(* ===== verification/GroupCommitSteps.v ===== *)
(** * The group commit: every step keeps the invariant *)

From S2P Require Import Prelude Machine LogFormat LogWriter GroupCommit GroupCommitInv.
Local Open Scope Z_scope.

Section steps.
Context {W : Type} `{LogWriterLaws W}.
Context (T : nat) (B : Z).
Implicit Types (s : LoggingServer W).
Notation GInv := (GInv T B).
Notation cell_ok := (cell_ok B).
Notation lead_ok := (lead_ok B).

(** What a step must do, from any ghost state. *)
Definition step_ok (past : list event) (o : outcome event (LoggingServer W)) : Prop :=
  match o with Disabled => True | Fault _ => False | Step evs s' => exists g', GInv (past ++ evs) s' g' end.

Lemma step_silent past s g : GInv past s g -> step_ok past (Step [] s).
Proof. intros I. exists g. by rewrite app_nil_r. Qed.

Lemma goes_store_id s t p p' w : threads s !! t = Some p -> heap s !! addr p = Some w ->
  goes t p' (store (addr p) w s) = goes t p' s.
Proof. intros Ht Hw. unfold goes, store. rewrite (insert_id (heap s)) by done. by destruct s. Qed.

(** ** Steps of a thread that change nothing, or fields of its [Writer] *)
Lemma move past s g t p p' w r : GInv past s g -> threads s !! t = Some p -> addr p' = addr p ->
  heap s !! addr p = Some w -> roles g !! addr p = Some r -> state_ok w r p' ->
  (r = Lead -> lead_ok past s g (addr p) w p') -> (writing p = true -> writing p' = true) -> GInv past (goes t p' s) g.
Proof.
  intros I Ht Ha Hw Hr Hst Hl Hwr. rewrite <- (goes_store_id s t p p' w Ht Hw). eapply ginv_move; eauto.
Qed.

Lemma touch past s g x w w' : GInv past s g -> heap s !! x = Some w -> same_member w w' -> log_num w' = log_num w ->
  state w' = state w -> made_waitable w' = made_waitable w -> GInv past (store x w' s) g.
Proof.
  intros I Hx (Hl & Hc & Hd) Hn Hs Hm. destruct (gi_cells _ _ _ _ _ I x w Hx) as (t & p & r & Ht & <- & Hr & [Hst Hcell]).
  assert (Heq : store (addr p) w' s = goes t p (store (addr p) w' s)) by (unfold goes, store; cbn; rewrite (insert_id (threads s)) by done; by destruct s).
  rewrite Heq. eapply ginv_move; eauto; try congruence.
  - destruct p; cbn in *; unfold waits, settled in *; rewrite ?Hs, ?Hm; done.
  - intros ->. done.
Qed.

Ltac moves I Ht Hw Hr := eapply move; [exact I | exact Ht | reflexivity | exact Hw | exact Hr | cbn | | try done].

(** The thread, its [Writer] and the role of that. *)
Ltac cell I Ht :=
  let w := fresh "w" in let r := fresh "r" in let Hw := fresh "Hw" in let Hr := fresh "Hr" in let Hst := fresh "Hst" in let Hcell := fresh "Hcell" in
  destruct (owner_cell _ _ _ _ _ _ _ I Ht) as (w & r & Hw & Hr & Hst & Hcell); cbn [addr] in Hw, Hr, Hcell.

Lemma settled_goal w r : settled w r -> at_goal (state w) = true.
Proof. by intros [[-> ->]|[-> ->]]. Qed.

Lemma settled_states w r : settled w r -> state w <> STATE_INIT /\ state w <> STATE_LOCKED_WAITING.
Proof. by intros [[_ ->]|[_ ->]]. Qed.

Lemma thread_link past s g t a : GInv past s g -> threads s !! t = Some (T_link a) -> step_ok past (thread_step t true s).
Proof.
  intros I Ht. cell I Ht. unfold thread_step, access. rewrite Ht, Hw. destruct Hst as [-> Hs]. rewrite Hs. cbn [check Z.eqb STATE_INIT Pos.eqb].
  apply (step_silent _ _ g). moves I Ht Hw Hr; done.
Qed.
^^^^^^^^^^^^^^^^
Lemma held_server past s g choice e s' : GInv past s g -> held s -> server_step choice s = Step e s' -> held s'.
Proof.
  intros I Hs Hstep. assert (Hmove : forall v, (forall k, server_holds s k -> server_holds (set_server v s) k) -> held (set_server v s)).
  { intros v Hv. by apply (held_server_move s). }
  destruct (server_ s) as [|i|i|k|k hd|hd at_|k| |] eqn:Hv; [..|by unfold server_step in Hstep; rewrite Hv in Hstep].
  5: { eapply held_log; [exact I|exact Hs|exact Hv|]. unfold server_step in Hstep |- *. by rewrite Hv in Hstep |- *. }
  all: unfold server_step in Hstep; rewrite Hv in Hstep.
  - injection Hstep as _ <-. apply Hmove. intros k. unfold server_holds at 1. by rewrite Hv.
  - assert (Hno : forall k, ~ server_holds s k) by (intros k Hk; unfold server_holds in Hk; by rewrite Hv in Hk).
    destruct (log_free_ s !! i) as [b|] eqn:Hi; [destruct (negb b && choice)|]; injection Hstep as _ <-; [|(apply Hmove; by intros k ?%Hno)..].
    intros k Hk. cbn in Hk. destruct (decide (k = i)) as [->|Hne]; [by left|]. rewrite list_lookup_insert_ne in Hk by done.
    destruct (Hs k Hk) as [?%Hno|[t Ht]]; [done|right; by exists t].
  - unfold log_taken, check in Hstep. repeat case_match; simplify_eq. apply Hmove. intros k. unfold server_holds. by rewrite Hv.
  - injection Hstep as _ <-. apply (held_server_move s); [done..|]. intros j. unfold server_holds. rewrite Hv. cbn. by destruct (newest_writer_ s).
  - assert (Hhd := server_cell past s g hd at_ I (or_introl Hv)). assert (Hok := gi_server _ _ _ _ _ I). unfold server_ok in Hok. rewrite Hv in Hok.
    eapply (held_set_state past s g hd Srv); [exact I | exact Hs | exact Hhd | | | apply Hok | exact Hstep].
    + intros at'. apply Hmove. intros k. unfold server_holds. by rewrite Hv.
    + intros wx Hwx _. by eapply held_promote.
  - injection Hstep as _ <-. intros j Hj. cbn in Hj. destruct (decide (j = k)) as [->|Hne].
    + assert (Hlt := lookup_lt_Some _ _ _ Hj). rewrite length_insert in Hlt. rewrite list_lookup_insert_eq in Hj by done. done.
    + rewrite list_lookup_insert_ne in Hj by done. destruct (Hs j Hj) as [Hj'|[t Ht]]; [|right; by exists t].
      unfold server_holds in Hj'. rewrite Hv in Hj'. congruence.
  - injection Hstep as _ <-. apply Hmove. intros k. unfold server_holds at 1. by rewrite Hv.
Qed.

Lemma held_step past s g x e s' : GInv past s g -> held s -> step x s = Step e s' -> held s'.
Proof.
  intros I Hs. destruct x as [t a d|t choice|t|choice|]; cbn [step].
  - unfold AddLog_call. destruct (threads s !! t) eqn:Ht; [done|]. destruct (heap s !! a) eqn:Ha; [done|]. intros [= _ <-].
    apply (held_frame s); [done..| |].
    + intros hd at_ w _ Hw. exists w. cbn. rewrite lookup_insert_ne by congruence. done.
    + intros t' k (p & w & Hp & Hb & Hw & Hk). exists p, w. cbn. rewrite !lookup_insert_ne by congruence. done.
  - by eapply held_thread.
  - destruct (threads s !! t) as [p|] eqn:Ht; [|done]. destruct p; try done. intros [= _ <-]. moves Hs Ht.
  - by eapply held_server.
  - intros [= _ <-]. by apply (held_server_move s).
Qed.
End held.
^^^^^^^^^^^^^^^^
* [Exercise]: Would you please write out, exactly and with no other lines, the stretch of the listing above from the line containing "Ltac moves I" through the line containing "Proof. by intros [[-> ->]|[-> ->]]. Qed."?

* [Result for this exercise]:
Ltac moves I Ht Hw Hr := eapply move; [exact I | exact Ht | reflexivity | exact Hw | exact Hr | cbn | | try done].

(** The thread, its [Writer] and the role of that. *)
Ltac cell I Ht :=
  let w := fresh "w" in let r := fresh "r" in let Hw := fresh "Hw" in let Hr := fresh "Hr" in let Hst := fresh "Hst" in let Hcell := fresh "Hcell" in
  destruct (owner_cell _ _ _ _ _ _ _ I Ht) as (w & r & Hw & Hr & Hst & Hcell); cbn [addr] in Hw, Hr, Hcell.

Lemma settled_goal w r : settled w r -> at_goal (state w) = true.
Proof. by intros [[-> ->]|[-> ->]]. Qed.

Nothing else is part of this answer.